Final Project
Final Project
Due: 11:59 pm, 03/22, 2024
Descriptions copied over from the last year. Although we haven't finalized the plan for the final project report this time, we nevertheless have a similar expectation.
Report format: Write a report with >1,500 words including main sections: a) abstract, b) introduction, c) method, d) experiment, e) conclusion, and f) references. You can follow the paper format as e.g leading machine learning journals such as Journal of Machine Learning Research (http://www.jmlr.org/) or IEEE Trans. on Pattern Analysis and Machine Intelligence (http://www.computer.org/web/tpami), or leading conferences like NeurIPS (https://papers.nips.cc/) and ICML (http://icml.cc/2016/?page_id=151).
Submission:
1. Submit your report to the Gradescope assignment Final Project.
2. (Mandatory) Attach your code as supplementary materials to the Gradescope assignment Final Project - Supplementary Materials . Alternatively, you can provide a link to the GitHub repository.
3. (Optional) You may also upload a supplemental presentation video in Final Project - Supplementary Materials. See below for more details.
Stanford CS231n project design tips.
Stanford CS231n project descriptions that are helpful.
Bonus points: If you feel that your work deserves bonus points due to reasons such as: a) novel ideas and applications, b) large efforts in your own data collection/preparation, c) state-of-the-art results on your applications, or d) new algorithms or neural network architecture, please create a "Bonus Points" section to specifically describe why you deserve bonus points. In general, we evaluate your justifications based on the review guidelines based on e.g. CVPR/NeurIPS/ICCV/ICLR.

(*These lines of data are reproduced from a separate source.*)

Lemma install_unlock_wire st st' : install_unlock st = Some st' -> wire_inv st -> wire_inv st'.
Proof.
  unfold install_unlock. intros H (Hs & Hc & Hd & Ht).
  destruct (install st) as [| | | |id size data remaining failed|] eqn:Ei; try done.
  destruct (_ && negb (stopRequested_ st)); [done|].
  destruct (failed || negb (remaining =? 0)) eqn:Ef; simpl in H.
  - destruct (Z.leb_spec 0 (clientFd_ (conn st))) as [Hfd|Hfd]; simplify_eq/=;
      (split; [|done]); intros Hf; simpl in Hf; destruct (Hs Hf) as (ms & p & E & HF & Htl).
    + exists ms, p. split; [done|]. split; [done|]. simpl.
      unfold tail_ok in Htl. destruct (wire_shut (conn st)); [done|].
      destruct failed; [done|]. destruct Htl as [-> Hsz]. right. exists id, size, data.
      split; [done|]. simpl in Ef. apply negb_true_iff, Z.eqb_neq in Ef. simpl in Hc. lia.
    + exists ms, p. split; [done|]. split; [done|]. simpl. rewrite (Hd Hfd) in E.
      symmetry in E. apply app_eq_nil in E as [_ ->]. unfold tail_ok.
      destruct (wire_shut (conn st)); by try left.
  - simplify_eq. apply orb_false_iff in Ef as [-> Hrem%negb_false_iff%Z.eqb_eq]. subst.
    split; [|done]. intros Hf. simpl in Hf |- *. destruct (Hs Hf) as (ms & p & E & HF & Htl).
    destruct Hc as (_ & _ & Hopen). unfold tail_ok in *. rewrite (Hopen Hf) in *.
    destruct Htl as [-> Hsz]. exists (ms ++ [MsgInstall id size data]), [].
    rewrite map_app, concat_app, E. simpl. rewrite !app_nil_r. split; [done|]. split; [|done].
    apply Forall_app. split; [done|]. constructor; [simpl; lia|constructor].
Qed.
(* ===== verification/MachineManager.v ===== *)
(** [shell/core/machine_manager.{h,cpp}]: validation of system images and of the
    metadata disk and creation of the default machine. The replacement of the
    managed system image is in [SystemImage]. The file system is a map from directories to their
    entries; every call takes the operating system's answer from an environment. *)
From S2P Require Import Prelude Text Posix ShellOptions.

Module MachineManager.
Import ShellOptions.

(** ** The file system *)

(** The contents of a file, by position. *)
Record content := { c_size : Z; c_byte : Z -> Init.Byte.byte }.

(** An entry is a regular file or a symbolic link to an entry of a directory. *)
Inductive node :=
  | NFile (c : content)
  | NLink (dir name : bytes).

Abbreviation directory := (gmap bytes node).

(** Directories by their path. *)
Abbreviation fs := (gmap bytes directory).

Definition entry (f : fs) (dir name : bytes) : option node :=
  match f !! dir with Some d => d !! name | None => None end.

(** Where a path leads: the entry after following at most [fuel] links; [None]
    for a chain that is longer ([ELOOP] after 32 links). *)
Fixpoint resolve (fuel : nat) (f : fs) (dir name : bytes) : option (bytes * bytes) :=
  match entry f dir name with
  | Some (NLink d n) => match fuel with O => None | S fuel' => resolve fuel' f d n end
  | _ => Some (dir, name)
  end.

Definition max_symlinks : nat := 32.

(** [fs::is_regular_file(path_join(dir, name))], which follows links, with the
    contents of the file. *)
Definition regular_file (f : fs) (dir name : bytes) : option content :=
  match resolve max_symlinks f dir name with
  | Some (d, n) => match entry f d n with Some (NFile c) => Some c | _ => None end
  | None => None
  end.
(* ===== verification/ImageObjects.v ===== *)
(** [shell/core/image_importer.mm], acquiring the objects of a manifest: digests,
    the download cache and the pool of worker threads of [materialize_objects] with
    its progress reports. The files are a map from paths to contents; what curl and
    the file system answer is an environment per object. The digest function
    (CommonCrypto) is a parameter. *)
From stdpp Require Import relations.
From S2P Require Import Prelude Text Posix ShellOptions MachineManager ImageManifest.

Module ImageObjects.
Import ImageManifest.

Abbreviation store := (gmap bytes bytes).

(** ** Digests *)

Definition hex_digit (v : Z) : Init.Byte.byte := byte.of_Z (if v <? 10 then 48 + v else 87 + v).
Definition hex (digest : bytes) : bytes :=
  flat_map (fun b => [hex_digit (byte.unsigned b / 16); hex_digit (byte.unsigned b mod 16)]) digest.

Inductive read_answer := ReadOk | OpenFails | ReadFails.

Record TaskResult := { launched : bool; status : Z; standardError : bytes }.

(** What the system answers while one object is handled: reading, creating the
    cache directory, removing, renaming, and two runs of curl with what each leaves
    in its output file. *)
Record io := {
  io_read : bytes -> read_answer;
  io_mkdir : bool;
  io_remove : bytes -> bool;
  io_rename : bool;
  io_curl : bool -> TaskResult * option bytes;   (* the run: [true] for the second one *)
  io_message : bytes }.

(** The end of an [fs::path] built with [/]. *)
Definition append_path (p q : bytes) : bytes :=
  match last p with
  | None => q
  | Some c => if decide (c = SLASH) then p ++ q else p ++ SLASH :: q
  end.

Section objects.
Context (sha256 : bytes -> bytes).

Definition file_size_matches (f : store) (path : bytes) (expected : Z) : bool :=
  match f !! path with Some c => Z.of_nat (length c) =? expected | None => false end.

(** The loop hashes the whole file block by block. *)
Definition sha256_file (env : io) (f : store) (path : bytes) : result bytes :=
  match io_read env path, f !! path with
  | OpenFails, _ | _, None => inl (bstr "failed to open for SHA-256: " ++ path)
  | ReadFails, _ => inl (bstr "failed while hashing: " ++ path)
  | ReadOk, Some c => inr (hex (sha256 c))
  end.

Definition verify_file (env : io) (f : store) (path : bytes) (size : Z) (sha : bytes) : result unit :=
  let* ok := require (file_size_matches f path size) (bstr "size mismatch for " ++ path) in
  let* actual := sha256_file env f path in
  require (bool_decide (actual = sha)) (bstr "SHA-256 mismatch for " ++ path).

(** ** The cache *)

Definition is_https (source : bytes) : bool := starts_with source "https://".

Definition cache_dir (options : ShellOptions.t) : bytes :=
  append_path (append_path (ShellOptions.appDataDir options) (bstr "cache")) (bstr "image-objects").

Definition cached_path (options : ShellOptions.t) (sha : bytes) : bytes :=
  append_path (cache_dir options) (sha ++ bstr ".zip").
Definition partial_path (options : ShellOptions.t) (sha : bytes) : bytes :=
  append_path (cache_dir options) (sha ++ bstr ".zip.partial").

(** [fs::remove(path, ec)]. *)
Definition remove_file (env : io) (path : bytes) (f : store) : store :=
  if io_remove env path then delete path f else f.

(** A run of curl that writes to [path]. *)
Definition download_url (env : io) (second : bool) (path : bytes) (f : store) : TaskResult * store :=
  let '(r, c) := io_curl env second in
  (r, match c with Some c => <[path := c]> f | None => delete path f end).

Definition succeeded (r : TaskResult) : bool := launched r && (status r =? 0).

Definition download_error (r : TaskResult) : bytes :=
  match standardError r with [] => bstr "failed to download image object" | e => e end.

(** The download into the partial file, with one restart when the server refuses
    to resume (curl's status 33). *)
Definition fetch_partial (env : io) (partial : bytes) (f : store) : result unit * store :=
  let resume := match f !! partial with Some c => negb (length c =? 0)%nat | None => false end in
  let '(r, f) := download_url env false partial f in
  if succeeded r then (inr tt, f)
  else if resume && launched r && (status r =? 33) then
    let f := remove_file env partial f in
    let '(r, f) := download_url env true partial f in
    if succeeded r then (inr tt, f) else (inl (download_error r), f)
  else (inl (download_error r), f).

Definition commit_partial (env : io) (cached partial : bytes) (size : Z) (sha : bytes) (f : store)
    : result bytes * store :=
  match verify_file env f partial size sha with
  | inl e => (inl e, remove_file env partial f)
  | inr _ =>
      match io_rename env, f !! partial with
      | true, Some c => (inr cached, <[cached := c]> (delete partial f))
      | _, _ =>
          match f !! cached, verify_file env f cached size sha with
          | Some _, inr _ => (inr cached, remove_file env partial f)
          | _, _ => (inl (bstr "failed to commit image object to cache: " ++ io_message env), f)
          end
      end
  end.

Definition materialize_object (env : io) (options : ShellOptions.t) (o : ObjectSpec) (f : store)
    : result bytes * store :=
  if negb (is_https (o_source o)) then
    (let* ok := verify_file env f (o_source o) (o_size o) (o_sha256 o) in inr (o_source o), f)
  else if negb (io_mkdir env) then
    (inl (bstr "failed to create image object cache: " ++ io_message env), f)
  else
    let cached := cached_path options (o_sha256 o) in
    let partial := partial_path options (o_sha256 o) in
    let download f :=
      match fetch_partial env partial f with
      | (inl e, f) => (inl e, f)
      | (inr _, f) => commit_partial env cached partial (o_size o) (o_sha256 o) f
      end in
    match f !! cached with
    | Some _ =>
        match verify_file env f cached (o_size o) (o_sha256 o) with
        | inr _ => (inr cached, f)
        | inl _ => download (remove_file env cached f)
        end
    | None => download f
    end.

(** ** The worker pool *)

(** Where a worker is in its loop: at the loop condition, in [materialize_object],
    about to store the path and flag, about to count, about to report or to raise
    an error, or returned. *)
Inductive worker :=
  | Looping | Materializing (i : nat) | Storing (i : nat) (path : bytes) | Counting (i : nat)
  | Reporting (e : bytes) | Raising | Exited.

#[export] Instance worker_eq_dec : EqDecision worker.
Proof. solve_decision. Defined.

Record pool := {
  files : store; next : nat; completed : nat; failed : bool; firstError : bytes;
  specs : list ObjectSpec; complete : list bool }.

Definition set_local (o : ObjectSpec) (path : bytes) : ObjectSpec := {|
  o_relativePath := o_relativePath o; o_size := o_size o; o_sha256 := o_sha256 o;
  o_source := o_source o; o_localPath := path |}.

Definition kDownloadWorkers : nat := 8.

Context (env : nat -> io) (options : ShellOptions.t).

Templates (using Google Docs or Word is fine too):
NeurIPS: https://neurips.cc/Conferences/2023/PaperInformation/StyleFiles
ICML: https://media.icml.cc/Conferences/ICML2023/Styles/icml2023.zip
ICLR: https://github.com/ICLR/Master-Template/raw/master/iclr2024.zip
In addition, there will be an optional presentation for the final project to receive bonus points. You can either submit a 3-5 minute short video clip to Gradescope as supplementary materials to your report or to have a physical presence for your presentation.
Note that the requirement for the word count (>1,500) only applies to a single-student project. For team-based projects, each team only needs to write one final report but the role of each team member needs to be clearly defined and specified. The final project report is also supposed to be much longer than 1,500 words, depending upon how many (maximum 2) members there are in your team.
Word count:
One-person team: >1,500
Two-persons team: > 2,200
See below a link about writing a scientific paper: http://abacus.bates.edu/~ganderso/biology/resources/writing/HTWtoc.html The format of your references can be of any kind that is adopted in the above journals or conferences.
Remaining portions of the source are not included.